> **Task details**:
Lift every line from the entries that includes the word "specialize".

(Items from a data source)
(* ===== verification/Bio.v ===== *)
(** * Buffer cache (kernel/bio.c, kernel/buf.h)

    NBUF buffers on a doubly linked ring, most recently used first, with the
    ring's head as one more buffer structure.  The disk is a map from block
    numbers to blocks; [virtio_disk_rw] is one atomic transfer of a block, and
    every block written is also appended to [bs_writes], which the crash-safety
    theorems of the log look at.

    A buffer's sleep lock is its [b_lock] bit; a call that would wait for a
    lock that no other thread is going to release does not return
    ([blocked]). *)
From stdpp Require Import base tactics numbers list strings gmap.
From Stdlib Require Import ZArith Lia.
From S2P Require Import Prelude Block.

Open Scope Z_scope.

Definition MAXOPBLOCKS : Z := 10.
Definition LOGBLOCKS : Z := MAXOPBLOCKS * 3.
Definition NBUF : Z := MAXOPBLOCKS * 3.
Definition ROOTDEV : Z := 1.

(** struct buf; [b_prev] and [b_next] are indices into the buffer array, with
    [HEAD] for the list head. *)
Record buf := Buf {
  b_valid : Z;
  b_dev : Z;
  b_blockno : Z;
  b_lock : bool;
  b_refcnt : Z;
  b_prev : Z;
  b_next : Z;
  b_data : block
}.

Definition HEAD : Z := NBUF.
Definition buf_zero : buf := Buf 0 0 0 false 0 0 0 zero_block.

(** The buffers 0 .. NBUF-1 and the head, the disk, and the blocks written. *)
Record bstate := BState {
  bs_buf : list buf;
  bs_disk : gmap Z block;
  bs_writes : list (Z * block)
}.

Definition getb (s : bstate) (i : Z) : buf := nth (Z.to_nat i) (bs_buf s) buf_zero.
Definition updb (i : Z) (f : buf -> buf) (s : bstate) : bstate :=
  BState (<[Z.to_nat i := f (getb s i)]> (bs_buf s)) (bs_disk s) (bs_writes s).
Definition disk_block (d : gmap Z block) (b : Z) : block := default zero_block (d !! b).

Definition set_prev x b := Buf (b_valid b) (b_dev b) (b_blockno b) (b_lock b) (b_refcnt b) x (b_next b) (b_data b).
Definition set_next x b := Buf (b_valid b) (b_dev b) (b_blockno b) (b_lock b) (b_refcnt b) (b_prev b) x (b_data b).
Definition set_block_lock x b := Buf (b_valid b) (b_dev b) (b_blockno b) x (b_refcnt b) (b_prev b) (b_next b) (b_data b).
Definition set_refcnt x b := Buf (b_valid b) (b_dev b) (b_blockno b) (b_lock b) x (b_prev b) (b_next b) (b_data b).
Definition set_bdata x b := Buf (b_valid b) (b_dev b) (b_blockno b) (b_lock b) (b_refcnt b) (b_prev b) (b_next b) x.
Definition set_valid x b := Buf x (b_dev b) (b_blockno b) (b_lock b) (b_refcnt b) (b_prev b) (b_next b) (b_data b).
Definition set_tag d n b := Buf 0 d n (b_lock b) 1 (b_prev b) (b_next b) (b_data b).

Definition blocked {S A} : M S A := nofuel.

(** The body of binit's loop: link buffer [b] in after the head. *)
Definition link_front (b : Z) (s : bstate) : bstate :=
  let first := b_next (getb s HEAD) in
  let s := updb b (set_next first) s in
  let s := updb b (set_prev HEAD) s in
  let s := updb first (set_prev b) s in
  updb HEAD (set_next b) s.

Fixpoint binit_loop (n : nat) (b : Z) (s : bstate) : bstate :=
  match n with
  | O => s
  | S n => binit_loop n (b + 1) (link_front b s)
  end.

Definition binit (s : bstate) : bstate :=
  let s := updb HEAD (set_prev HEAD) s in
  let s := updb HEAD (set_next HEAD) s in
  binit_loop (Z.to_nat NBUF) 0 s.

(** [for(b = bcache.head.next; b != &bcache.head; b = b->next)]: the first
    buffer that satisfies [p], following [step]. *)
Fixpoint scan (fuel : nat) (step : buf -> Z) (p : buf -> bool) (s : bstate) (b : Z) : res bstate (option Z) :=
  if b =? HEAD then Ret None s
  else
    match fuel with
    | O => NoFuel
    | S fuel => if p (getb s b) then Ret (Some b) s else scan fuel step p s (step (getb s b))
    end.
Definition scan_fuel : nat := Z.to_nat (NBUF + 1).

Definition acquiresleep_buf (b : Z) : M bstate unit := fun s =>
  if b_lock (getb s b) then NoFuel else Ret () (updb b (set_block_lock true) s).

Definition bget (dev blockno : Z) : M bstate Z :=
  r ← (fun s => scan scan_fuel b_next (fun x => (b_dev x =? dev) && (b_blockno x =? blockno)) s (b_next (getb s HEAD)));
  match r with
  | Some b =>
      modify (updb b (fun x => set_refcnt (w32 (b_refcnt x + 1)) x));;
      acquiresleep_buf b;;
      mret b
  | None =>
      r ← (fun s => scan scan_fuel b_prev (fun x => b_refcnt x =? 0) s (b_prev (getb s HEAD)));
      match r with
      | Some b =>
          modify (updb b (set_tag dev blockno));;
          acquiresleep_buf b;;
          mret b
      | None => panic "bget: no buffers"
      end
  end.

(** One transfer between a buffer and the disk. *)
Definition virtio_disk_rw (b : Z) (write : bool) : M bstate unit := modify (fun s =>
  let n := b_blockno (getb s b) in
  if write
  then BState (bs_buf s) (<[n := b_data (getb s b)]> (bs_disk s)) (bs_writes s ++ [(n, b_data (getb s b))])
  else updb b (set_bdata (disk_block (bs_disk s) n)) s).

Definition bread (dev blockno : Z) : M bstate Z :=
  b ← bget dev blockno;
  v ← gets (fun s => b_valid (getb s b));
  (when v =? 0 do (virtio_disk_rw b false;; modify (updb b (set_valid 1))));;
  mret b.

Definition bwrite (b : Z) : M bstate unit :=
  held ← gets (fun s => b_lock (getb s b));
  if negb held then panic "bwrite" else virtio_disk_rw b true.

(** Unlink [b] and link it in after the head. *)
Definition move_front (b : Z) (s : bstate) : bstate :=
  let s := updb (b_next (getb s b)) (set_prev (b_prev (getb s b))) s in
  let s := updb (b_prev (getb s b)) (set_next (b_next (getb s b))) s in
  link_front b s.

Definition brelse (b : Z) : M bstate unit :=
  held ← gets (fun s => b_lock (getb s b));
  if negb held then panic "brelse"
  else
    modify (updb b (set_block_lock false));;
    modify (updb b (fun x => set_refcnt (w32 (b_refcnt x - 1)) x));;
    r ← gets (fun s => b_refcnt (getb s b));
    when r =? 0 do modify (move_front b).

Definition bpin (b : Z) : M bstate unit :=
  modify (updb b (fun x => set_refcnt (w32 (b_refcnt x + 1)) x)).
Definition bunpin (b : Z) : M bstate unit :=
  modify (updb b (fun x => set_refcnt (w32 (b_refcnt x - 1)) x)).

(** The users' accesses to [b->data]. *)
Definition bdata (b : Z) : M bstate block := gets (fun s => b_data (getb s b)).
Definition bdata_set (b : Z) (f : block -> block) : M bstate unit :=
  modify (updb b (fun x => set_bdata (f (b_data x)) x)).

==

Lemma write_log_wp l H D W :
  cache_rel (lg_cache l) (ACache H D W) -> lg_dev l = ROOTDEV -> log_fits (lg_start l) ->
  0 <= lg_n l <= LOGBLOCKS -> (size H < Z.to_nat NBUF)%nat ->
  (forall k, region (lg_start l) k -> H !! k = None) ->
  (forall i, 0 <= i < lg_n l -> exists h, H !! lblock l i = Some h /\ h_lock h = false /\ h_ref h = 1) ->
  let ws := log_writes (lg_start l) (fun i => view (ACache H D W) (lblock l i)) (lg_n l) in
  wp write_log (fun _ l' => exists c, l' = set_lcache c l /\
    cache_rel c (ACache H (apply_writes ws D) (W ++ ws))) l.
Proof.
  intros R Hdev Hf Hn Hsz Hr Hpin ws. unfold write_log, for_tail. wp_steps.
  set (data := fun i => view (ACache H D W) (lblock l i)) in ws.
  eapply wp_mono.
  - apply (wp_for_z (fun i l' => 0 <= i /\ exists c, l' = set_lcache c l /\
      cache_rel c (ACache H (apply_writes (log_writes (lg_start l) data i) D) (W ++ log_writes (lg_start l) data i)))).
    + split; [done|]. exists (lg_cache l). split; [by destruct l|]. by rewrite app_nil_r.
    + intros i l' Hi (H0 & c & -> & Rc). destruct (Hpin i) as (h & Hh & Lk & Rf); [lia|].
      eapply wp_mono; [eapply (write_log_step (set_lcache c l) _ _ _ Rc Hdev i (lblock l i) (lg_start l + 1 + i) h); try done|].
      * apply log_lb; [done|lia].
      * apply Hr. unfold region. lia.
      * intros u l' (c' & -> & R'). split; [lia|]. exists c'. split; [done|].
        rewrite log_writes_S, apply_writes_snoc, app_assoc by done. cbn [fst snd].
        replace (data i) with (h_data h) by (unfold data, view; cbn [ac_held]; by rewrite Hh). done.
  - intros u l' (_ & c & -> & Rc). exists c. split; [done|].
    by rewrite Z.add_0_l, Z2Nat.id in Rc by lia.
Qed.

* * *

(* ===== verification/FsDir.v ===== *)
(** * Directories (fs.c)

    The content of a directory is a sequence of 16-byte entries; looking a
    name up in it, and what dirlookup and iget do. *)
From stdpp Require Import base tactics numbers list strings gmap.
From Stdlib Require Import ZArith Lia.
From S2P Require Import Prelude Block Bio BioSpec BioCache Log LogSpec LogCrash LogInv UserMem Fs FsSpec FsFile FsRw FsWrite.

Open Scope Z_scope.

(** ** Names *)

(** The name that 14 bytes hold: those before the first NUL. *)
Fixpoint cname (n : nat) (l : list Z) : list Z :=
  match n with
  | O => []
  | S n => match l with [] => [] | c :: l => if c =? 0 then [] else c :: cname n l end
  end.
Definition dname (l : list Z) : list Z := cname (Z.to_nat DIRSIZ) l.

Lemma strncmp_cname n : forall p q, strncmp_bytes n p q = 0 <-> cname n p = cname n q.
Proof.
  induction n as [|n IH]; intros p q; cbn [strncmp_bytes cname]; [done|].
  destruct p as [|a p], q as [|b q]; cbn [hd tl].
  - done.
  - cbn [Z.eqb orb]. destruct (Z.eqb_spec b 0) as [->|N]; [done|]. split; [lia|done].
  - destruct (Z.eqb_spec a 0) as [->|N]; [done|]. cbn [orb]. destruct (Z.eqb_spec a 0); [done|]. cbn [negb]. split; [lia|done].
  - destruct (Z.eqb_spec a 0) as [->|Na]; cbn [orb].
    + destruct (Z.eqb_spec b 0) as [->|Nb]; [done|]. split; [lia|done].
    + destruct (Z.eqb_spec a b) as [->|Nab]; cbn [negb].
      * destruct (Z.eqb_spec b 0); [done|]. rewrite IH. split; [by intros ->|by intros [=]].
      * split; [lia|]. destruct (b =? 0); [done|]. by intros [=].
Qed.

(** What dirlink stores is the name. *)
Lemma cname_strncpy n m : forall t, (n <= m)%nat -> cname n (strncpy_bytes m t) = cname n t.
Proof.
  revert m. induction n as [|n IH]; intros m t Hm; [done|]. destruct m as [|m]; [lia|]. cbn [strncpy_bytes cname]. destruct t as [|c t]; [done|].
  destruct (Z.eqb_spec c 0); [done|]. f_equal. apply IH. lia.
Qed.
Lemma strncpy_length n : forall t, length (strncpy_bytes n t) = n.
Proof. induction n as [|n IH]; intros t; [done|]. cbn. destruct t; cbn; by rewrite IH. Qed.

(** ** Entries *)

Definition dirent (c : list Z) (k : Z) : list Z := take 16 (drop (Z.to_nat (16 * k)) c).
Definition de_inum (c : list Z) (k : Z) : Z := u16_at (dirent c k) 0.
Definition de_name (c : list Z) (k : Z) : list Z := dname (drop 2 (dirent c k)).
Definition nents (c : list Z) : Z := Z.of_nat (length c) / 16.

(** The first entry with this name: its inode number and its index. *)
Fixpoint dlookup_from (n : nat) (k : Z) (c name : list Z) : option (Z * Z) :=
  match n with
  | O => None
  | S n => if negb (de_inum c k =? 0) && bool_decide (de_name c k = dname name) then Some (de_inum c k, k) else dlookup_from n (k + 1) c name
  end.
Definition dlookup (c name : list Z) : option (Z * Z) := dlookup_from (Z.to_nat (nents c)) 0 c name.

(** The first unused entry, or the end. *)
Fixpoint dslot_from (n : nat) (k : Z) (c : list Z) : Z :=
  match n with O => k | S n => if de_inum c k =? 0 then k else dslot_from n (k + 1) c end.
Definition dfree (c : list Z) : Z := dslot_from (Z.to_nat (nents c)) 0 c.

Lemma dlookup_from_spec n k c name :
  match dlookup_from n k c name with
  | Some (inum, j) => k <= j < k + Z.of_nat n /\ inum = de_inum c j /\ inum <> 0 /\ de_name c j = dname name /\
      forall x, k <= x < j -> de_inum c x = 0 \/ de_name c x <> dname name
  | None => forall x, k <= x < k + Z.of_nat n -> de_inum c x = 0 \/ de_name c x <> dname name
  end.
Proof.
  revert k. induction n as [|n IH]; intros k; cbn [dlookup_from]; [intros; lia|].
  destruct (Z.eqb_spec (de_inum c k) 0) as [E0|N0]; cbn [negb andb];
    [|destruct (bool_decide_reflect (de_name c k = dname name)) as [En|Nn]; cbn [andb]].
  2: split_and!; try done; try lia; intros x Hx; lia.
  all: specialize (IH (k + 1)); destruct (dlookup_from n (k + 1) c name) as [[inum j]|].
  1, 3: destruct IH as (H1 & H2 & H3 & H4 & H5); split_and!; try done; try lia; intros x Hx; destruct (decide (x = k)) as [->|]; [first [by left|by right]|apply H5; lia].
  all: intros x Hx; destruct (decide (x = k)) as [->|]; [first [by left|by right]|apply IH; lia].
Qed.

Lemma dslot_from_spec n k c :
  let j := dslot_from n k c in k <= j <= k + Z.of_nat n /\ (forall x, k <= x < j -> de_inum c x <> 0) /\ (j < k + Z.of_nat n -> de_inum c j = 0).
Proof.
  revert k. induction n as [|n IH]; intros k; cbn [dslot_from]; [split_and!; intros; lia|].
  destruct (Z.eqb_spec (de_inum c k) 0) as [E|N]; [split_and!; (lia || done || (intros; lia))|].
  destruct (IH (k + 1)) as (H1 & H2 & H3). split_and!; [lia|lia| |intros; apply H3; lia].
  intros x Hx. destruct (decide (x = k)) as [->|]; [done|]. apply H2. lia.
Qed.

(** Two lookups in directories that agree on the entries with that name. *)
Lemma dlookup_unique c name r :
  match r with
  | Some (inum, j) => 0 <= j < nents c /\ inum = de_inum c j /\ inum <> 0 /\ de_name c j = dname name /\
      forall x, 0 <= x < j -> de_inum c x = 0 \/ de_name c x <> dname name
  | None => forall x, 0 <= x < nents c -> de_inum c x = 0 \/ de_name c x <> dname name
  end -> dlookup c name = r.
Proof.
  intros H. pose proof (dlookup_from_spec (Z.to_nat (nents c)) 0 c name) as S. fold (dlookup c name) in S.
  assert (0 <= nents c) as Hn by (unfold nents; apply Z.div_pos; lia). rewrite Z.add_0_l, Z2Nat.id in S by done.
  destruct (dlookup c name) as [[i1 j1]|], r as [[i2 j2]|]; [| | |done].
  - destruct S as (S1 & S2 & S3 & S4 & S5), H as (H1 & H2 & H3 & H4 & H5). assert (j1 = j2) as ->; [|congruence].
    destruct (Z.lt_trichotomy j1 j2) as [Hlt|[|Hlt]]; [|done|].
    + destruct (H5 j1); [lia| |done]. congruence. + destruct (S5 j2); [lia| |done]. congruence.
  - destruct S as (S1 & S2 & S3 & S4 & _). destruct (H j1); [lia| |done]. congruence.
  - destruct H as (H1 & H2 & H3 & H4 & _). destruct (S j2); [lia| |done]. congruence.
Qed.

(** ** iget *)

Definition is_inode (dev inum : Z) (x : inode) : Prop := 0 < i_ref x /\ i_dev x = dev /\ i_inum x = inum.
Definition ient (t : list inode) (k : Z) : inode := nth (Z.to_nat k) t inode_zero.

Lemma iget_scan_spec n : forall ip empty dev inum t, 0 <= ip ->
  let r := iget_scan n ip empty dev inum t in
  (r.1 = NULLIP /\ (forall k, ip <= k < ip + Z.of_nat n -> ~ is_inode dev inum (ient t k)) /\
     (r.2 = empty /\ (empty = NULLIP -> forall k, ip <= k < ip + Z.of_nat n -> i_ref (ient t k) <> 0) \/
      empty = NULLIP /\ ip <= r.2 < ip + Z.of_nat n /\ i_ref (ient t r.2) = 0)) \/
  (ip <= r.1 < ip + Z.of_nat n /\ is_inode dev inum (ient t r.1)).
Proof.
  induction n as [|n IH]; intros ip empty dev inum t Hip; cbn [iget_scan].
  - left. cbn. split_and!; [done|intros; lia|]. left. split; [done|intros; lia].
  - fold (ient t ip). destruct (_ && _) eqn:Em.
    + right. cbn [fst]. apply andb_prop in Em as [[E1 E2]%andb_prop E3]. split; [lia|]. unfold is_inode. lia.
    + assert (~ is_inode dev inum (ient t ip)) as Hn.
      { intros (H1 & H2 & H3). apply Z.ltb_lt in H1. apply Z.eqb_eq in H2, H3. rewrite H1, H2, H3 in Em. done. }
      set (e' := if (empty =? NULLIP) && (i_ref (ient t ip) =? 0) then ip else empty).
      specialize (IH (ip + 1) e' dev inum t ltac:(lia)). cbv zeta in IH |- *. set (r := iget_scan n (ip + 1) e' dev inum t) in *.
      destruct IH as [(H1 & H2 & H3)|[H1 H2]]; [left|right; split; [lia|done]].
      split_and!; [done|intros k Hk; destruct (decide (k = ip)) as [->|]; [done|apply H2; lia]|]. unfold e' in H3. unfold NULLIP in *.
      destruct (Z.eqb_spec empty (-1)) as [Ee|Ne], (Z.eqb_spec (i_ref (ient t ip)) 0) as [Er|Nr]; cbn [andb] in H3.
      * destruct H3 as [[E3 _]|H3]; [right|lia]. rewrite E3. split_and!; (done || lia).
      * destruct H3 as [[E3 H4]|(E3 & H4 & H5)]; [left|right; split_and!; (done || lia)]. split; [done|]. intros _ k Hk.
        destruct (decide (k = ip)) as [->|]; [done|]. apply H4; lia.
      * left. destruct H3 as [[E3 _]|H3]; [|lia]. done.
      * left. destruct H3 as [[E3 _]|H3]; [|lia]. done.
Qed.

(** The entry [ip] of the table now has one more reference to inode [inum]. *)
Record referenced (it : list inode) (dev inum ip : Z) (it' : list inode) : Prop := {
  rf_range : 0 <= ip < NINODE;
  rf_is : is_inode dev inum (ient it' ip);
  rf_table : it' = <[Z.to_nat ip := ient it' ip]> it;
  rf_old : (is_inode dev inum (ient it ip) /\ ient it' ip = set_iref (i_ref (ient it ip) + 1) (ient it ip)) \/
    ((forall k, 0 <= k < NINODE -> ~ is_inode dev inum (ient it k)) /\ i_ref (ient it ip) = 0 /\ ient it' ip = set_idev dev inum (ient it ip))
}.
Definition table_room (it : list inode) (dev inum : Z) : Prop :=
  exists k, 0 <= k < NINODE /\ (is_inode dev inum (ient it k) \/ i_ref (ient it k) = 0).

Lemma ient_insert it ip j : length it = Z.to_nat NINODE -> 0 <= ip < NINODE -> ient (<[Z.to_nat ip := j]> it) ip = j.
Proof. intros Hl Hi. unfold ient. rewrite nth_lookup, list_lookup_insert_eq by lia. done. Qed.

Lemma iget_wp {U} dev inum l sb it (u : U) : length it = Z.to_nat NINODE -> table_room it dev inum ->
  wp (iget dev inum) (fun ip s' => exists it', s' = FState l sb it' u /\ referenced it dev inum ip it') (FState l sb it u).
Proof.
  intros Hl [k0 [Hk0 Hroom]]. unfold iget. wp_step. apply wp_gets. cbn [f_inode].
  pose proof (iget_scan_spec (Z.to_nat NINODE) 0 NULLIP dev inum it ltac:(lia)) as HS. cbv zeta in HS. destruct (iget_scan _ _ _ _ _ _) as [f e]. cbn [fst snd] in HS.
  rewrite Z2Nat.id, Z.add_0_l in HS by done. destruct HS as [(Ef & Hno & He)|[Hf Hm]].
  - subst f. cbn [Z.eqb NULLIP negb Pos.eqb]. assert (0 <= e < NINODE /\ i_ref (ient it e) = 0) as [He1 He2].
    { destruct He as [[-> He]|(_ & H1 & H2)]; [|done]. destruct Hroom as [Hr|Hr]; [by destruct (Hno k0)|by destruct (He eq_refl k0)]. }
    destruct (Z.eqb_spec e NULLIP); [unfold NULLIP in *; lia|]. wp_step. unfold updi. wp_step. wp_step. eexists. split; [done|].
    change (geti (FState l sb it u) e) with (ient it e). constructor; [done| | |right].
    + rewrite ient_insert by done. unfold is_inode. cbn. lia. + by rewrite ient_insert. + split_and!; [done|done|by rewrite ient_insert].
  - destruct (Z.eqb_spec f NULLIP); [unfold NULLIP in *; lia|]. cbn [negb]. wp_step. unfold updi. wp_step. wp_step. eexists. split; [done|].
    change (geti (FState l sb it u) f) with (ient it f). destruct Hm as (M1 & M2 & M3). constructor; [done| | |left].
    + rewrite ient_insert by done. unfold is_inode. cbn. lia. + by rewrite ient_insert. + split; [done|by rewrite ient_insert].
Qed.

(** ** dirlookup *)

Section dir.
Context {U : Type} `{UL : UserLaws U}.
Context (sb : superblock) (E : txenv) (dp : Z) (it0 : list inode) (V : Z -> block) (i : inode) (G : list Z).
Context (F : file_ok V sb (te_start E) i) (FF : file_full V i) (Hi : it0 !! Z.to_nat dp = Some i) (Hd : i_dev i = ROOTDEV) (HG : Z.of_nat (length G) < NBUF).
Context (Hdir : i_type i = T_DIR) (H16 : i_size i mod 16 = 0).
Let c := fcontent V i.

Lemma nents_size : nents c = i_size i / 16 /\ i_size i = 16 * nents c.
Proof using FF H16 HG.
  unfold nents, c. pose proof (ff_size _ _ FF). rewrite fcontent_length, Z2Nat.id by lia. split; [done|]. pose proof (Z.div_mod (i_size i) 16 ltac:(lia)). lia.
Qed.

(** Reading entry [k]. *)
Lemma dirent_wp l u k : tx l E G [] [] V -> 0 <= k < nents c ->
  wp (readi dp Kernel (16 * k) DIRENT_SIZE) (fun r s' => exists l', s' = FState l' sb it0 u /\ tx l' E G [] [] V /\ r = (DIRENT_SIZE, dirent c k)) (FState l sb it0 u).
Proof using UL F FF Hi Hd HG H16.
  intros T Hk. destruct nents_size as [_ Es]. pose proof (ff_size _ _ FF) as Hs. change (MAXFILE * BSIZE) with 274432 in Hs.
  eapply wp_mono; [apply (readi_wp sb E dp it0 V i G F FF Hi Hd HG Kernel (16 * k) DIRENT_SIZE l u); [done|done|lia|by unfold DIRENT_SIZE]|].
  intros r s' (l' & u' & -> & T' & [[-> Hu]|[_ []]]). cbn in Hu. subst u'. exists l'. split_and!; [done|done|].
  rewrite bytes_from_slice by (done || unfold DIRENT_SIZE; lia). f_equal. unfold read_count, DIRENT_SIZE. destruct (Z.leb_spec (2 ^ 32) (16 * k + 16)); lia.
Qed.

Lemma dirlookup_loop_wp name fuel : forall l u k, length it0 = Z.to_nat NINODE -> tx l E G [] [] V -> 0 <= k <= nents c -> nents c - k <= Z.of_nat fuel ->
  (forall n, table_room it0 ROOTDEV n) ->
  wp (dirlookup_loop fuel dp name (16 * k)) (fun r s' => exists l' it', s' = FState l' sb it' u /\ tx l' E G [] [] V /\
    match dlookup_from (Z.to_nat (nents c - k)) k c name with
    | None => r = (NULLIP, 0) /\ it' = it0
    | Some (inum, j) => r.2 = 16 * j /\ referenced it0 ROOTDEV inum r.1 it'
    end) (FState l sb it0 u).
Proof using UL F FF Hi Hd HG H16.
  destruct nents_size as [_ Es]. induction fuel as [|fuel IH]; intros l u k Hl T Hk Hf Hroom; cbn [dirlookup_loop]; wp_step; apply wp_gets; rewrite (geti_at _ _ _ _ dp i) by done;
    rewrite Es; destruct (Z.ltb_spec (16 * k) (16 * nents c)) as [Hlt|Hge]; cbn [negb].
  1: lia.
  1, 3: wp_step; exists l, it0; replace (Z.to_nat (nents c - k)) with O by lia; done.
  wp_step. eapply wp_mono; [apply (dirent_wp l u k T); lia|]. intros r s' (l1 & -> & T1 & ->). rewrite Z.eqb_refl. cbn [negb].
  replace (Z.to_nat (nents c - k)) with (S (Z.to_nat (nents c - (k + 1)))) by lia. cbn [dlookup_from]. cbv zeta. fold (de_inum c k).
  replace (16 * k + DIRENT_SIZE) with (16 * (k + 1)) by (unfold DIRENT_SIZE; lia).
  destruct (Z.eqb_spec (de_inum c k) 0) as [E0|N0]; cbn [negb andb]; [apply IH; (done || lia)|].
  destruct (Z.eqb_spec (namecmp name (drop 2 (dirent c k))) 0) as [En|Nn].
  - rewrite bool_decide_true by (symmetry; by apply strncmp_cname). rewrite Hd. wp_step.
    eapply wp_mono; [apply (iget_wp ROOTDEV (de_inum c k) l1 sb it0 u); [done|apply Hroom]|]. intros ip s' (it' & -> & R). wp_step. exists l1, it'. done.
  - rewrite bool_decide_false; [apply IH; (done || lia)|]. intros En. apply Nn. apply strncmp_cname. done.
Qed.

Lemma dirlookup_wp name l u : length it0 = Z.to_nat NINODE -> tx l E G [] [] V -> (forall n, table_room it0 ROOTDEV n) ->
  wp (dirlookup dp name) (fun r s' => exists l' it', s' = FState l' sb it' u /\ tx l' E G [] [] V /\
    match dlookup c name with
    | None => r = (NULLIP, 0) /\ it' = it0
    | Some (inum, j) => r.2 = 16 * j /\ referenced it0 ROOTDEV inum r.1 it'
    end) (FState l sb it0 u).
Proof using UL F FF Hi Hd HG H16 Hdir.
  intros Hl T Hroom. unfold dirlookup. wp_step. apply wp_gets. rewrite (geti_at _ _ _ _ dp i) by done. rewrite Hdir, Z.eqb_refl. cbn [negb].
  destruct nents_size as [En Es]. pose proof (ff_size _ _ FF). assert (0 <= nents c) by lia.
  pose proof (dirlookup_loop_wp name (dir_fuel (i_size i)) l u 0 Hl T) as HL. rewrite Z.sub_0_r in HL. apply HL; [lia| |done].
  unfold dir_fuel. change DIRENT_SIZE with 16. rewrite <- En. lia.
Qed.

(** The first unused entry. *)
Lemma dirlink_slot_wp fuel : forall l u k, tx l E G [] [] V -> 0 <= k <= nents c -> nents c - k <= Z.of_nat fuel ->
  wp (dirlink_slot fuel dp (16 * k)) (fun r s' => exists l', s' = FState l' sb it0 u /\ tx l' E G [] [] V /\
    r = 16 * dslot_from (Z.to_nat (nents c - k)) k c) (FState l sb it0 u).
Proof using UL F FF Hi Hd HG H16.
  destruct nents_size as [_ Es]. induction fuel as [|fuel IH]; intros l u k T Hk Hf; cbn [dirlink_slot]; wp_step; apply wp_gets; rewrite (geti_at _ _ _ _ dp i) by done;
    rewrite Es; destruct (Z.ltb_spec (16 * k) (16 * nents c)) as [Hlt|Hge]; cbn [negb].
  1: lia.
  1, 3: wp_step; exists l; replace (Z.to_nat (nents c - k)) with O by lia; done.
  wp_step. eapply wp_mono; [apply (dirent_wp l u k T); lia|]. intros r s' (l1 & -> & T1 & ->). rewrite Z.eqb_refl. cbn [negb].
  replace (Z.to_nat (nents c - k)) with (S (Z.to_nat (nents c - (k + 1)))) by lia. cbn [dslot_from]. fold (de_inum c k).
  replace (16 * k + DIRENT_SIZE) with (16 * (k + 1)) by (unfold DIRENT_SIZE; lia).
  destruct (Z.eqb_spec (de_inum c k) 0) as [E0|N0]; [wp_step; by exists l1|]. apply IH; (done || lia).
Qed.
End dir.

> **Response to this task**:
  all: specialize (IH (k + 1)); destruct (dlookup_from n (k + 1) c name) as [[inum j]|].
      specialize (IH (ip + 1) e' dev inum t ltac:(lia)). cbv zeta in IH |- *. set (r := iget_scan n (ip + 1) e' dev inum t) in *.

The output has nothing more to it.